The liquids are fractionated into hydrocarbons in the form of gasoline, kerosene and diesel fuel.

The road-ready fuels that have been produced will be independently tested and evaluated, Foyson said in a statement May 18.

IGE chief executive Bevan Dooley says the Berkeley Vale Plant is scheduled to begin full production with 200 tonnes per day of waste plastics during June 2016.

Dooley expects that production in the year ending June 2017 will reach 49 million liters of on-road diesel and 16 million liters of petrol, all meeting Australian Fuel Standards.

IGE’s waste to energy technology is a self-powered process and produces no harmful emissions, significant noise or visual problems, the company says.
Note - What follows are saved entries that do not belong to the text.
Lemma handleUnauthorized_callsAtMost (req : IncomingMessage) (message : string) (n : nat) :
  Router.callsAtMost n (Server.handleUnauthorized req message).
Proof. unfold Server.handleUnauthorized, Server.authFailure, respond. by_cases_on_program. Qed.

Lemma sessionCheck_callsAtMost (env : Server.Env) (req : IncomingMessage)
    (otherwise : Prog Server.ServerEffect unit) :
  Router.callsAtMost 1 otherwise ->
  Router.callsAtMost 1 (Server.sessionCheck env req otherwise).
Proof.
  intros Hotherwise. unfold Server.sessionCheck, returnNext.
  by_cases_on_program; exact Hotherwise.
Qed.

(** Neither middleware calls its continuation twice. *)
Lemma authMiddleware_callsAtMost (env : Server.Env) (req : IncomingMessage) :
  Router.callsAtMost 1 (Server.authMiddleware env req).
Proof.
  unfold Server.authMiddleware.
  destruct (Server.skipsAuth req); [unfold returnNext; by_cases_on_program |].
  apply sessionCheck_callsAtMost.
  unfold Server.authRejected, Server.detachedNext, Server.authFailure, respond.
  by_cases_on_program; apply handleUnauthorized_callsAtMost.
Qed.

Lemma simpleAuthMiddleware_callsAtMost (env : Server.Env) (validateToken : bool)
    (req : IncomingMessage) :
  Router.callsAtMost 1 (Server.simpleAuthMiddleware env validateToken req).
Proof.
  unfold Server.simpleAuthMiddleware.
  destruct (Server.skipsAuth req); [unfold returnNext; by_cases_on_program |].
  apply sessionCheck_callsAtMost.
  unfold Server.simpleUnauthorized, Server.detachedNext, Server.simpleAuthFailure, respond.
  by_cases_on_program.
Qed.
(** What a run added to the log: the calls to the models, all on the
    filtered text, and at the very end the writing of the report that it
    returns, if it returns one. *)
Lemma full_mode_calls file_path output_path log :
  exists calls,
    snd (run file_path output_path log)
    = (log ++ calls ++ match fst (run file_path output_path log) with
                       | Ok report => [WriteFile output_path report]
                       | Raise _ => []
                       end)%list
    /\ forallb (fun ev => negb (is_write ev)) calls = true
    /\ (forall text, In (CallNer text) calls \/ In (CallNlp text) calls ->
          existsb (fun pattern => Re.search pattern text) sensitive_keywords = false)
    /\ (forall e, docx_path file_path = Raise e ->
          run file_path output_path log = (Raise e, log)).
Proof.
  unfold run. rewrite PipelineFacts.full_mode_steps.
  assert (C : forall paragraphs text (calls : list event),
            (forall ev, In ev calls ->
               ev = CallNer (remove_sensitive_info (join nl paragraphs))
               \/ ev = CallNlp (remove_sensitive_info (join nl paragraphs))
               \/ exists p, ev = CallGenerator p) ->
            In (CallNer text) calls \/ In (CallNlp text) calls ->
            existsb (fun pattern => Re.search pattern text) sensitive_keywords = false).
  { intros paragraphs text calls Hc [Hin|Hin];
      destruct (Hc _ Hin) as [E|[E|[p E]]]; try discriminate;
      inversion E; subst; apply FilterMore.filtered_is_clean. }
  destruct (docx_path file_path) as [paragraphs|e0].
  - cbv zeta.
    destruct (ner_pipeline _) as [ner_results|e].
    + destruct (nlp_sents _) as [sents|e].
      * destruct (generator _ _) as [report|e].
        -- destruct (write_file output_path report) as [u|e]; simpl.
           ++ exists [CallNer (remove_sensitive_info (join nl paragraphs));
                      CallNlp (remove_sensitive_info (join nl paragraphs));
                      CallGenerator
                        (report_prompt (build_entities set_list ner_results sents))].
              split; [reflexivity|]. split; [reflexivity|].
              split; [|discriminate].
              intros text. apply (C paragraphs). intros ev [<-|[<-|[<-|[]]]]; eauto.
           ++ exists [CallNer (remove_sensitive_info (join nl paragraphs));
                      CallNlp (remove_sensitive_info (join nl paragraphs));
                      CallGenerator
                        (report_prompt (build_entities set_list ner_results sents))].
              split; [reflexivity|]. split; [reflexivity|].
              split; [|discriminate].
              intros text. apply (C paragraphs). intros ev [<-|[<-|[<-|[]]]]; eauto.
        -- simpl.
           exists [CallNer (remove_sensitive_info (join nl paragraphs));
                   CallNlp (remove_sensitive_info (join nl paragraphs));
                   CallGenerator
                     (report_prompt (build_entities set_list ner_results sents))].
           split; [reflexivity|]. split; [reflexivity|].
           split; [|discriminate].
           intros text. apply (C paragraphs). intros ev [<-|[<-|[<-|[]]]]; eauto.
      * simpl.
        exists [CallNer (remove_sensitive_info (join nl paragraphs));
                CallNlp (remove_sensitive_info (join nl paragraphs))].
        split; [reflexivity|]. split; [reflexivity|].
        split; [|discriminate].
        intros text. apply (C paragraphs). intros ev [<-|[<-|[]]]; eauto.
    + simpl. exists [CallNer (remove_sensitive_info (join nl paragraphs))].
      split; [reflexivity|]. split; [reflexivity|].
      split; [|discriminate].
      intros text. apply (C paragraphs). intros ev [<-|[]]; eauto.
  - simpl. exists []. split; [now rewrite app_nil_r|]. split; [reflexivity|].
    split; [intros text [[]|[]]|]. intros e E. now inversion E.
Qed.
Foyson Managing Director Mike Palmer told the Australian Broadcasting Corp., “The 200 tonnes a day, we produce less than a ton of waste material and that waste material is essentially silica or sand, so there’s nothing environmentally unpleasant about that product. And we also produce natural gas, which we can either flare off or it itself can be sold to local energy consumers.”

But Jeff Angel, executive director of the environmental group Total Environment Centre, believes the needs of the Berkeley Vale plant will cut into the supply of recyclable plastics that could be turned into useful plastic items.

Palmer answers that 95 percent of the material to be processed at the Berkeley Vale facility will be non-recyclable plastic, with a small amount of recyclable plastic getting into the mix only because the waste sorting system is not perfect.

IGE has secured two contracts that will supply the plastic feedstock requirements of the Berkeley Vale plant for the first three years to June 2018, as throughput increases from 50 tonnes per day (tpd) to 200 tpd, by the scheduled installation of three more production modules.

The contracts will be assigned to Foyson on completion of the IGE transaction, which is planned to occur, subject to shareholder approval, at an Extraordinary General Meeting to be held in July.

“Management has a strategy in place that will see us build three or more of these units in the next three years in Australia,” Dooley said.

IGE says the three additional plants will collectively process in excess of 126,000 tonnes of waste plastics – producing 120,000,000 liters of on-road fuels.